**EXTRACTED MATERIAL**:
(* ===== verification/Repositories.v ===== *)
(** * Durable repositories

    workers/src/repositories.ts and workers/src/backoff.ts over the D1 tables
    of workers/migrations.  A table is a finite map from its primary key to its
    row; every SQL statement is the map operation its text describes, with the
    [WHERE] of an [UPDATE], the [ON CONFLICT] clause of an [INSERT] and the
    number of changed rows written out.  A column that the code fills with
    [JSON.stringify] and reads back with [JSON.parse] holds the value itself. *)

From stdpp Require Import sorting.
From S2P Require Import Prelude Json Bytes ExecutionStatus.

(** ** Values and rows *)

Record LeaseRow := mkLeaseRow {
  lr_holder : string; lr_expires_at : Z; lr_updated_at : Z; lr_fence : Z }.

Inductive OperationStatus := op_pending | op_succeeded | op_failed.

#[export] Instance operation_status_eq_dec : EqDecision OperationStatus.
Proof. solve_decision. Defined.

Record OperationRow := mkOperationRow {
  or_owner : string; or_request_hash : string; or_status : OperationStatus;
  or_result : option json; or_created_at : Z; or_expires_at : Z }.

Record RateRow := mkRateRow { rr_window_start : Z; rr_count : Z; rr_expires_at : Z }.

Record EventRow := mkEventRow {
  er_market : string; er_domain : Domain; er_sequence : Z; er_event : json; er_observed_at : Z }.

Record CursorRow := mkCursorRow { cr_sequence : Z; cr_slot : Z; cr_updated_at : Z }.

Record SnapshotRow := mkSnapshotRow { sr_sequence : Z; sr_snapshot : json; sr_observed_at : Z }.

Record DeadLetterRow := mkDeadLetterRow {
  dl_operation : string; dl_payload : json; dl_error : string; dl_attempts : Z;
  dl_next_attempt_at : Z; dl_created_at : Z }.

Inductive TxAttemptStatus := tx_submitted | tx_confirmed | tx_finalized | tx_failed | tx_expired | tx_timeout.

#[export] Instance tx_status_eq_dec : EqDecision TxAttemptStatus.
Proof. solve_decision. Defined.

Record TxAttemptRow := mkTxAttemptRow {
  ta_keeper : string; ta_market : string; ta_domain : Domain; ta_signature : option string;
  ta_status : TxAttemptStatus; ta_error : option string; ta_submitted_at : Z; ta_resolved_at : option Z }.

Inductive OracleUpdateStatus := ou_submitted | ou_confirmed | ou_rejected.

Record OracleUpdateRow := mkOracleUpdateRow {
  ou_feed_id : string; ou_payload_hash : string; ou_status : OracleUpdateStatus; ou_observed_at : Z }.

Inductive CommitRecordStatus := cm_requested | cm_confirmed | cm_finalized | cm_failed.

Record CommitRecordRow := mkCommitRecordRow {
  cm_domain : Domain; cm_status : CommitRecordStatus; cm_signature : option string; cm_observed_at : Z }.

Record StatusRow := mkStatusRow {
  st_status : MarketExecutionStatus; st_sequences : ExecutionSequences; st_error : option string;
  st_updated_at : Z }.

Record KeeperCursorRow := mkKeeperCursorRow { kc_cursor : json; kc_updated_at : Z }.

Record PrivateSessionRow := mkPrivateSessionRow {
  ps_wallet : string; ps_market : string; ps_seat_index : Z; ps_created_at : Z; ps_expires_at : Z;
  ps_revoked_at : option Z }.

(** The database: one finite map per table, keyed by the primary key of its
    migration.  [application_sessions] is written by another service; the
    cleanup only looks at its [expires_at]. *)
Record Db := mkDb {
  keeper_leases : gmap string LeaseRow;
  operation_keys : gmap string OperationRow;
  rate_limits : gmap string RateRow;
  application_sessions : gmap string Z;
  indexed_events : gmap string EventRow;
  indexer_cursors : gmap (string * Domain) CursorRow;
  market_snapshots : gmap (string * Domain) SnapshotRow;
  dead_letters : gmap string DeadLetterRow;
  tx_attempts : gmap string TxAttemptRow;
  oracle_updates : gmap (string * Z) OracleUpdateRow;
  commit_records : gmap (string * Z) CommitRecordRow;
  execution_status : gmap string StatusRow;
  keeper_cursors : gmap (string * string) KeeperCursorRow;
  private_sessions : gmap string PrivateSessionRow;
}.

Definition empty_db : Db := mkDb ∅ ∅ ∅ ∅ ∅ ∅ ∅ ∅ ∅ ∅ ∅ ∅ ∅ ∅.

(** Replacement of one table. *)
Definition on_keeper_leases f (d : Db) : Db :=
  mkDb (f (keeper_leases d)) (operation_keys d) (rate_limits d) (application_sessions d) (indexed_events d) (indexer_cursors d) (market_snapshots d) (dead_letters d) (tx_attempts d) (oracle_updates d) (commit_records d) (execution_status d) (keeper_cursors d) (private_sessions d).
Definition on_operation_keys f (d : Db) : Db :=
  mkDb (keeper_leases d) (f (operation_keys d)) (rate_limits d) (application_sessions d) (indexed_events d) (indexer_cursors d) (market_snapshots d) (dead_letters d) (tx_attempts d) (oracle_updates d) (commit_records d) (execution_status d) (keeper_cursors d) (private_sessions d).
Definition on_rate_limits f (d : Db) : Db :=
  mkDb (keeper_leases d) (operation_keys d) (f (rate_limits d)) (application_sessions d) (indexed_events d) (indexer_cursors d) (market_snapshots d) (dead_letters d) (tx_attempts d) (oracle_updates d) (commit_records d) (execution_status d) (keeper_cursors d) (private_sessions d).
Definition on_application_sessions f (d : Db) : Db :=
  mkDb (keeper_leases d) (operation_keys d) (rate_limits d) (f (application_sessions d)) (indexed_events d) (indexer_cursors d) (market_snapshots d) (dead_letters d) (tx_attempts d) (oracle_updates d) (commit_records d) (execution_status d) (keeper_cursors d) (private_sessions d).
Definition on_indexed_events f (d : Db) : Db :=
  mkDb (keeper_leases d) (operation_keys d) (rate_limits d) (application_sessions d) (f (indexed_events d)) (indexer_cursors d) (market_snapshots d) (dead_letters d) (tx_attempts d) (oracle_updates d) (commit_records d) (execution_status d) (keeper_cursors d) (private_sessions d).
Definition on_indexer_cursors f (d : Db) : Db :=
  mkDb (keeper_leases d) (operation_keys d) (rate_limits d) (application_sessions d) (indexed_events d) (f (indexer_cursors d)) (market_snapshots d) (dead_letters d) (tx_attempts d) (oracle_updates d) (commit_records d) (execution_status d) (keeper_cursors d) (private_sessions d).
Definition on_market_snapshots f (d : Db) : Db :=
  mkDb (keeper_leases d) (operation_keys d) (rate_limits d) (application_sessions d) (indexed_events d) (indexer_cursors d) (f (market_snapshots d)) (dead_letters d) (tx_attempts d) (oracle_updates d) (commit_records d) (execution_status d) (keeper_cursors d) (private_sessions d).
Definition on_dead_letters f (d : Db) : Db :=
  mkDb (keeper_leases d) (operation_keys d) (rate_limits d) (application_sessions d) (indexed_events d) (indexer_cursors d) (market_snapshots d) (f (dead_letters d)) (tx_attempts d) (oracle_updates d) (commit_records d) (execution_status d) (keeper_cursors d) (private_sessions d).
Definition on_tx_attempts f (d : Db) : Db :=
  mkDb (keeper_leases d) (operation_keys d) (rate_limits d) (application_sessions d) (indexed_events d) (indexer_cursors d) (market_snapshots d) (dead_letters d) (f (tx_attempts d)) (oracle_updates d) (commit_records d) (execution_status d) (keeper_cursors d) (private_sessions d).
Definition on_oracle_updates f (d : Db) : Db :=
  mkDb (keeper_leases d) (operation_keys d) (rate_limits d) (application_sessions d) (indexed_events d) (indexer_cursors d) (market_snapshots d) (dead_letters d) (tx_attempts d) (f (oracle_updates d)) (commit_records d) (execution_status d) (keeper_cursors d) (private_sessions d).
Definition on_commit_records f (d : Db) : Db :=
  mkDb (keeper_leases d) (operation_keys d) (rate_limits d) (application_sessions d) (indexed_events d) (indexer_cursors d) (market_snapshots d) (dead_letters d) (tx_attempts d) (oracle_updates d) (f (commit_records d)) (execution_status d) (keeper_cursors d) (private_sessions d).
Definition on_execution_status f (d : Db) : Db :=
  mkDb (keeper_leases d) (operation_keys d) (rate_limits d) (application_sessions d) (indexed_events d) (indexer_cursors d) (market_snapshots d) (dead_letters d) (tx_attempts d) (oracle_updates d) (commit_records d) (f (execution_status d)) (keeper_cursors d) (private_sessions d).
Definition on_keeper_cursors f (d : Db) : Db :=
  mkDb (keeper_leases d) (operation_keys d) (rate_limits d) (application_sessions d) (indexed_events d) (indexer_cursors d) (market_snapshots d) (dead_letters d) (tx_attempts d) (oracle_updates d) (commit_records d) (execution_status d) (f (keeper_cursors d)) (private_sessions d).
Definition on_private_sessions f (d : Db) : Db :=
  mkDb (keeper_leases d) (operation_keys d) (rate_limits d) (application_sessions d) (indexed_events d) (indexer_cursors d) (market_snapshots d) (dead_letters d) (tx_attempts d) (oracle_updates d) (commit_records d) (execution_status d) (keeper_cursors d) (f (private_sessions d)).

(** ** Argument checks *)

Definition integer (value : Z) : result unit :=
  throw_if (negb (isSafeInteger value) || (value <? 0)) "Invalid integer".

Definition expiry (now ttl : Z) : result Z :=
  _ ← integer now;
  _ ← integer ttl;
  _ ← throw_if (ttl =? 0) "TTL must be positive";
  _ ← integer (js_add now ttl);
  Ok (js_add now ttl).

(** Identifiers of the services are ASCII, so that the length of the string is
    its number of UTF-16 units. *)
Definition identifier (value : string) : result unit :=
  throw_if (bool_decide (value = "") || (512 <? Z.of_nat (String.length value))) "Invalid identifier".

Definition retryDelay (attempt baseMs maxMs : Z) : Z :=
  Z.min maxMs (baseMs * 2 ^ Z.max 0 (attempt - 1)).

(** [retryDelay(attempt)] with its default arguments. *)
Definition retryDelay_default (attempt : Z) : Z := retryDelay attempt 250 30000.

**PROBLEM DESCRIPTION**: Produce the lines from the top of the listing through the "Record OperationRow := mkOperationRow" line exactly as they appear, with no additional output.

**SOLUTION**:
(* ===== verification/Repositories.v ===== *)
(** * Durable repositories

    workers/src/repositories.ts and workers/src/backoff.ts over the D1 tables
    of workers/migrations.  A table is a finite map from its primary key to its
    row; every SQL statement is the map operation its text describes, with the
    [WHERE] of an [UPDATE], the [ON CONFLICT] clause of an [INSERT] and the
    number of changed rows written out.  A column that the code fills with
    [JSON.stringify] and reads back with [JSON.parse] holds the value itself. *)

From stdpp Require Import sorting.
From S2P Require Import Prelude Json Bytes ExecutionStatus.

(** ** Values and rows *)

Record LeaseRow := mkLeaseRow {
  lr_holder : string; lr_expires_at : Z; lr_updated_at : Z; lr_fence : Z }.

Inductive OperationStatus := op_pending | op_succeeded | op_failed.

#[export] Instance operation_status_eq_dec : EqDecision OperationStatus.
Proof. solve_decision. Defined.

Record OperationRow := mkOperationRow {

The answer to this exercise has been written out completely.